* [INPUT MATERIAL]:

____

(* ===== verification/Auth.v ===== *)
(** * The auth service

    [AuthService] ([service/auth/internal/application]), the RS256 token
    service ([service/auth/internal/jwt]) and the password hasher
    ([service/auth/internal/bcrypt]).  The JWT and bcrypt libraries are
    parameters. *)
From Stdlib Require Import Ascii.
From S2P Require Import Prelude Effects Json Dto Sha256 AuthDB.

(** ** The libraries *)

(** Claims as the JWT library carries them; numbers are JSON numbers. *)
Inductive claim :=
  | CString (s : string)
  | CNumber (z : Z).
Abbreviation MapClaims := (gmap string claim).

(** The algorithm a token's header names. *)
Inductive signingMethod :=
  | SigningMethodRSA (alg : string)
  | OtherMethod (alg : string).

(** A parsed token: its claims, when they are [MapClaims], and [Valid]. *)
Record jwtToken := mkToken { jt_Claims : option MapClaims; jt_Valid : bool }.

(** [github.com/golang-jwt/jwt]: signing with RS256 and parsing.  [jwt_Parse]
    sees the time, since it checks [exp], and asks the callback for the key. *)
Class JWT := {
  PrivateKey : Type;
  PublicKey : Type;
  ParseRSAPrivateKeyFromPEM : string → res PrivateKey;
  ParseRSAPublicKeyFromPEM : string → res PublicKey;
  SignedString : PrivateKey → MapClaims → res string;
  jwt_Parse : Z → (signingMethod → res PublicKey) → string → res jwtToken;
}.

(** What the service relies on: a token signed with a private key parses, until
    its [exp], under the public key of the pair, to the claims that were signed. *)
Definition jwt_verifies `{!JWT} (priv : PrivateKey) (pub : PublicKey) : Prop :=
  ∀ claims tok exp now keyfunc,
    SignedString priv claims = Ok tok → claims !! "exp" = Some (CNumber exp) →
    now < exp * Second → keyfunc (SigningMethodRSA "RS256") = Ok pub →
    jwt_Parse now keyfunc tok = Ok (mkToken (Some claims) true).

(** [golang.org/x/crypto/bcrypt]: hashing draws a salt and is an effect,
    comparing is a function. *)
Class Bcrypt := CompareHashAndPassword : string → string → res unit.

Inductive authE : Type → Type :=
  | GenerateFromPassword (password : string) : authE (res string)
  | RandRead (n : nat) : authE (res (list Z)).

Abbreviation aprog := (prog (eff AuthDB authE)).

(** ** [bcrypt/hasher.go] *)

Definition Hasher_Hash (password : string) : aprog (res string) :=
  call (GenerateFromPassword password).
Definition Hasher_Verify `{!Bcrypt} (password hash : string) : res unit :=
  CompareHashAndPassword hash password.

(** ** [jwt/token_service.go] *)

Record TokenService `{!JWT} := mkTokenService {
  ts_privateKey : PrivateKey;
  ts_publicKey : PublicKey;
  ts_jwtTTL : Z;
}.
Arguments TokenService {_}.
Arguments mkTokenService {_}.

Section tokens.
Context `{!JWT}.

Definition NewTokenService (privateKeyPEM publicKeyPEM : string) (jwtTTL : Z) :
    res TokenService :=
  if bool_decide (privateKeyPEM = "") then Err (Plain "JWT_PRIVATE_KEY is required")
  else if bool_decide (publicKeyPEM = "") then Err (Plain "JWT_PUBLIC_KEY is required")
  else match ParseRSAPrivateKeyFromPEM privateKeyPEM with
       | Err e => Err (Wrapped "failed to parse private key: " e "")
       | Ok priv =>
           match ParseRSAPublicKeyFromPEM publicKeyPEM with
           | Err e => Err (Wrapped "failed to parse public key: " e "")
           | Ok pub => Ok (mkTokenService priv pub jwtTTL)
           end
       end.

(** [t.Unix()]. *)
Definition unix (t : Z) : Z := t `div` Second.

Definition access_claims (c : Claims) (exp iat : Z) : MapClaims :=
  <["sub" := CString (cm_UserID c)]> (<["email" := CString (cm_Email c)]>
    (<["role" := CString (cm_Role c)]> (<["exp" := CNumber exp]>
      {[ "iat" := CNumber iat ]}))).

Definition GenerateAccessToken (s : TokenService) (userID email : string) (role : Role) :
    aprog (res (string * Z)) :=
  now ← time_Now;
  now' ← time_Now;
  match SignedString (ts_privateKey s)
          (access_claims (mkClaims userID email role) (unix (now + ts_jwtTTL s)) (unix now')) with
  | Err e => Ret (Err (Wrapped "failed to sign token: " e ""))
  | Ok signed => Ret (Ok (signed, ts_jwtTTL s))
  end.

Definition GenerateRefreshToken : aprog (res string) :=
  r ← call (RandRead 32);
  match r with
  | Err e => Ret (Err (Wrapped "failed to generate refresh token: " e ""))
  | Ok b => Ret (Ok (Base64.EncodeToString b))
  end.

Definition HashRefreshToken (token : string) : string :=
  Base64.EncodeToString (Sha256.Sum256 (bytes_of token)).

(** [v, _ := claims[k].(string)]. *)
Definition claim_string (k : string) (claims : MapClaims) : string :=
  match claims !! k with Some (CString s) => s | _ => "" end.

(** The callback that picks the key. *)
Definition rsa_key (s : TokenService) (m : signingMethod) : res PublicKey :=
  match m with
  | SigningMethodRSA _ => Ok (ts_publicKey s)
  | OtherMethod alg => Err (Plain ("unexpected signing method: " +:+ alg))
  end.

Definition VerifyAccessToken (s : TokenService) (tokenString : string) : aprog (res Claims) :=
  now ← time_Now;
  match jwt_Parse now (rsa_key s) tokenString with
  | Err e => Ret (Err (Wrapped "failed to parse token: " e ""))
  | Ok token =>
      match jt_Claims token with
      | Some claims =>
          if negb (jt_Valid token) then Ret (Err (Plain "invalid token claims"))
          else Ret (Ok (mkClaims (claim_string "sub" claims) (claim_string "email" claims)
                          (claim_string "role" claims)))
      | None => Ret (Err (Plain "invalid token claims"))
      end
  end.
End tokens.

(** [crypto/x509] and [encoding/pem]: the key as bytes, and a block as text. *)
Class PublicKeyText `{!JWT} := {
  MarshalPKIXPublicKey : PublicKey → res string;
  EncodeToMemory : string → string → string;
}.
(** What a reader of the text relies on: the key that was printed is parsed. *)
Definition prints_keys `{!JWT, !PublicKeyText} : Prop := ∀ key bytes,
  MarshalPKIXPublicKey key = Ok bytes →
  EncodeToMemory "PUBLIC KEY" bytes ≠ "" ∧
  ParseRSAPublicKeyFromPEM (EncodeToMemory "PUBLIC KEY" bytes) = Ok key.

Definition PublicKeyPEM `{!JWT, !PublicKeyText} (s : TokenService) : res string :=
  match MarshalPKIXPublicKey (ts_publicKey s) with
  | Err e => Err (Wrapped "failed to marshal public key: " e "")
  | Ok bytes => Ok (EncodeToMemory "PUBLIC KEY" bytes)
  end.

(** ** [application/auth_service.go] *)

Record AdminSeed := mkAdminSeed { as_Email : string; as_Password : string; as_Name : string }.

Section service.
Context `{!JWT, !Bcrypt}.

(** The service: its token service and the lifetime of a refresh token
    ([TokensConfig.RefreshTokenTTL]; [AccessTokenTTL] is read nowhere). *)
Record AuthService := mkAuthService {
  as_tokenSvc : TokenService;
  as_RefreshTokenTTL : Z;
}.
Context (s : AuthService).

Definition new_user (id email hash name : string) (role : Role) : User :=
  mkUser id email hash name role 0 0.

Definition Register (email password name : string) (role : Role) : aprog (res User) :=
  existing ← UserRepo_FindByEmail email;
  if is_ok existing then Ret (Err ErrUserExists)
  else
    passwordHash ←? Hasher_Hash password;
    id ← uuid_NewString;
    let user := new_user id email passwordHash name role in
    _ ←? UserRepo_Create user;
    Ret (Ok user).

(** The organizer's profile is not stored. *)
Definition RegisterOrganizer
    (email password name organizerName description profileLink contactEmail : string) :
    aprog (res User) :=
  Register email password name RoleEO.

(** The tail [Login] and [RefreshToken] share: a new pair for the user, the
    refresh token stored by its hash.  [ExpiresIn] is [int64(ttl.Seconds())]. *)
Definition issuePair (user : User) : aprog (res TokenPair) :=
  at_ ←? GenerateAccessToken (as_tokenSvc s) (us_ID user) (us_Email user) (us_Role user);
  refreshToken ←? GenerateRefreshToken;
  id ← uuid_NewString;
  now ← time_Now;
  let rt := mkRefreshToken id (us_ID user) (HashRefreshToken refreshToken)
    (now + as_RefreshTokenTTL s) 0 in
  _ ←? RefreshTokenRepo_Create rt;
  Ret (Ok (mkTokenPair at_.1 refreshToken (at_.2 `quot` Second))).

Definition Login (email password : string) : aprog (res TokenPair) :=
  r ← UserRepo_FindByEmail email;
  match r with
  | Err _ => Ret (Err ErrInvalidCredentials)
  | Ok user =>
      match Hasher_Verify password (us_PasswordHash user) with
      | Err _ => Ret (Err ErrInvalidCredentials)
      | Ok _ => issuePair user
      end
  end.

Definition AuthService_RefreshToken (rawRefreshToken : string) : aprog (res TokenPair) :=
  let hash := HashRefreshToken rawRefreshToken in
  r ← RefreshTokenRepo_FindByHash hash;
  match r with
  | Err _ => Ret (Err ErrTokenNotFound)
  | Ok stored =>
      now ← time_Now;
      if bool_decide (rt_ExpiresAt stored < now) then Ret (Err ErrTokenExpired)
      else
        r ← UserRepo_FindByID (rt_UserID stored);
        match r with
        | Err _ => Ret (Err ErrUserNotFound)
        | Ok user =>
            _ ←? RefreshTokenRepo_DeleteByHash hash;
            issuePair user
        end
  end.

Definition GetMe (userID : string) : aprog (res User) := UserRepo_FindByID userID.

Definition VerifyToken (tokenString : string) : aprog (res Claims) :=
  VerifyAccessToken (as_tokenSvc s) tokenString.

Definition DeleteUser (userID : string) : aprog (res unit) := UserRepo_DeleteByID userID.

Definition seedOne (email password name : string) : aprog (res bool) :=
  existing ← UserRepo_FindByEmail email;
  if is_ok existing then Ret (Ok false)
  else
    hash ←? Hasher_Hash password;
    id ← uuid_NewString;
    _ ←? UserRepo_Create (new_user id email hash name RoleAdmin);
    Ret (Ok true).

(** The loop of [SeedAdmins]; the pair it returns is the count and the error. *)
Fixpoint seedLoop (created : Z) (admins : list AdminSeed) : aprog (Z * option error) :=
  match admins with
  | [] => Ret (created, None)
  | a :: admins =>
      let name := if bool_decide (as_Name a = "") then before_at (as_Email a) else as_Name a in
      r ← seedOne (as_Email a) (as_Password a) name;
      match r with
      | Err e => Ret (created, Some e)
      | Ok ok => seedLoop (if (ok : bool) then created + 1 else created) admins
      end
  end.

Definition SeedAdmins (admins : list AdminSeed) : aprog (Z * option error) := seedLoop 0 admins.
End service.
Arguments AuthService {_}.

____

* [TASK DIRECTIONS]:
Look above for the line containing "Base64.EncodeToString (Sha256.Sum256 (bytes_of" and the line containing "(** The callback that picks the key. *)". Transcribe both, with the lines between them, exactly.

* [RESULT FOR THIS TASK]:
  Base64.EncodeToString (Sha256.Sum256 (bytes_of token)).

(** [v, _ := claims[k].(string)]. *)
Definition claim_string (k : string) (claims : MapClaims) : string :=
  match claims !! k with Some (CString s) => s | _ => "" end.

(** The callback that picks the key. *)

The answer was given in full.